Ich tastete meine Zähne ab. Tatsächlich waren sie beachtlich lang. Vielleicht sogar fast einen Zentimeter. "Krass", murmelte ich. "Wir machen das Loch jetzt zu, legen die Kränze wieder rauf und dann bringen wir deinen Sarg in die Gruft. Du musst schließlich noch was trinken. Sonst kommst du morgen Nacht gar nicht aus dem Sarg. Und ich habe keine Lust dir was bringen zu müssen." Er kratzte den letzten Rest Erde zusammen und schippte ihn auf mein Grab. Sein Bruder, der unser Gespräch nur Still belauscht hatte, legte die Kränze auf mein Grab zurück. "Du nimmst die Schaufeln." Manuel streckte seinem Bruder die Schaufeln hin. Dieser nahm sie Wortlos und ging voran. "Du hinten, ich vorne. Hinten ist er leichter." Manuel ging zum Sarg und hob ihn an. "Nun komm." Erwartungsvoll sah er zu mir. Schnell ging ich, noch immer mit leicht wackeligen Beinen, zu meinem Sarg, hob ihn an und trug ihn gemeinsam mit Manuel hinter Peter her, bis zur kleinen Kapelle, durch eine Hintertür, dann die Treppe herunter, bis hin zu einem größeren Raum.
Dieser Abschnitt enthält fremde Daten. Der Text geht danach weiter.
(** * The slide encoder of PathLLM (gigapath/slide_encoder.py)

    A shallow embedding of [LayerScale], [CrossAttention], [TransformerBlock]
    and [LongNetViT], and the properties of the position indexer, the masks,
    the construction and the forward pass.

    Conventions of the embedding.
    - A tensor of rank r is an r-fold nested list; its elements are values of
      an abstract type [F] (a floating-point number).
    - The coordinates are a tensor of dtype float32 or float64. The
      position indexer computes on them in that dtype; its arithmetic is
      the IEEE 754 arithmetic that [SpecFloat] of the Standard Library
      specifies, with the significand width and the exponent range of the
      dtype.
    - What torch, timm, torchscale and the module [pos_embed] provide is the
      interface [Backend]; what is assumed of it is the class [BackendLaws].
    - Exceptions are the type [error]; a computation that draws random
      numbers threads the generator state; the forward pass threads the
      [World], the model object together with the generator.
    - [nn.Module.train()] and [eval()] set the flag [training] of a module and
      of all its children at once: the embedding keeps the one flag of the
      root module and hands it down to the children.
    - [create_model] is a program over the operations of the outside it
      calls (module [Loader]).
    - Left out: the line the constructor prints, the unused
      [get_optimal_segment_length], and the registry factory
      [gigapath_slide_enc2l512d]. *)

From stdpp Require Import base list strings pretty.
From Stdlib Require Import ZArith QArith Qround Lia SpecFloat.

Close Scope Q_scope.
Open Scope Z_scope.

(** ** Exceptions and the state monad *)

Inductive error : Type :=
  | IndexError
  | RuntimeError
  | AssertionError
  | ValueError.

Inductive Res (A : Type) : Type :=
  | Ok (a : A)
  | Raise (e : error).
Arguments Ok {A} a.
Arguments Raise {A} e.

Definition M (S A : Type) : Type := S -> Res A * S.

Definition ret {S A} (a : A) : M S A := fun s => (Ok a, s).

Definition bind {S A C} (c : M S A) (k : A -> M S C) : M S C :=
  fun s => match c s with
           | (Ok a, s') => k a s'
           | (Raise e, s') => (Raise e, s')
           end.

Definition raise {S A} (e : error) : M S A := fun s => (Raise e, s).

Definition gets {S A} (f : S -> A) : M S A := fun s => (Ok (f s), s).

(** A computation that cannot touch the state. *)
Definition pure_res {S A} (r : Res A) : M S A := fun s => (r, s).

Notation "'let*' x ':=' c 'in' k" := (bind c (fun x => k))
  (at level 10, x name, c at level 100, k at level 200).

Notation "'let*' ' p ':=' c 'in' k" := (bind c (fun x => match x with p => k end))
  (at level 10, p pattern, c at level 100, k at level 200).

Definition bindR {A C} (r : Res A) (k : A -> Res C) : Res C :=
  match r with
  | Ok a => k a
  | Raise e => Raise e
  end.

Fixpoint mapR {A C} (f : A -> Res C) (xs : list A) : Res (list C) :=
  match xs with
  | [] => Ok []
  | x :: xs' => bindR (f x) (fun c => bindR (mapR f xs') (fun cs => Ok (c :: cs)))
  end.

Fixpoint zipR {A C} (f : A -> A -> Res C) (xs ys : list A) : Res (list C) :=
  match xs, ys with
  | x :: xs', y :: ys' =>
      bindR (f x y) (fun c => bindR (zipR f xs' ys') (fun cs => Ok (c :: cs)))
  | _, _ => Ok []
  end.

(** [for i in idx: a = body(i, a)] *)
Fixpoint for_range {S A} (idx : list nat) (body : nat -> A -> M S A) (a : A) : M S A :=
  match idx with
  | [] => ret a
  | i :: idx' => let* a' := body i a in for_range idx' body a'
  end.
In ihm roch es modrig. Aber es roch gut. 

In dem Raum waren Kerzen verteilt. Und auf den Särgen saßen noch weitere Vampire, die mich allesamt anlächelten. Eine stand sogar auf und kam mit ausgestreckten Armen auf mich zu. Manuel und ich setzten meinen Sarg ab und sofort umarmte mich der fremde Vampir. "Willkommen in der Familie, Patrick." Sie rieb mir den Rücken. Ihr Geruch erinnerte mich an die Blumenabteilung in einem Baumarkt. "Ich bin Monika, Manuels Mutter." Sie lächelte mich an. Ihre Zähne waren länger als die von Manuel. "Mich kennst du ja schon", grinste Peter mich an. Er wusch sich gerade die Hände in einer Art Brunnen. Ich nickte. "Du mich eigentlich auch. Ich habe dich umgebracht. Stephan." Der Vampir reichte mir die Hand. Mein Mörder. Der Grund, wieso ich jetzt schon ein Vampir war. Doch ich schüttelte seine Hand.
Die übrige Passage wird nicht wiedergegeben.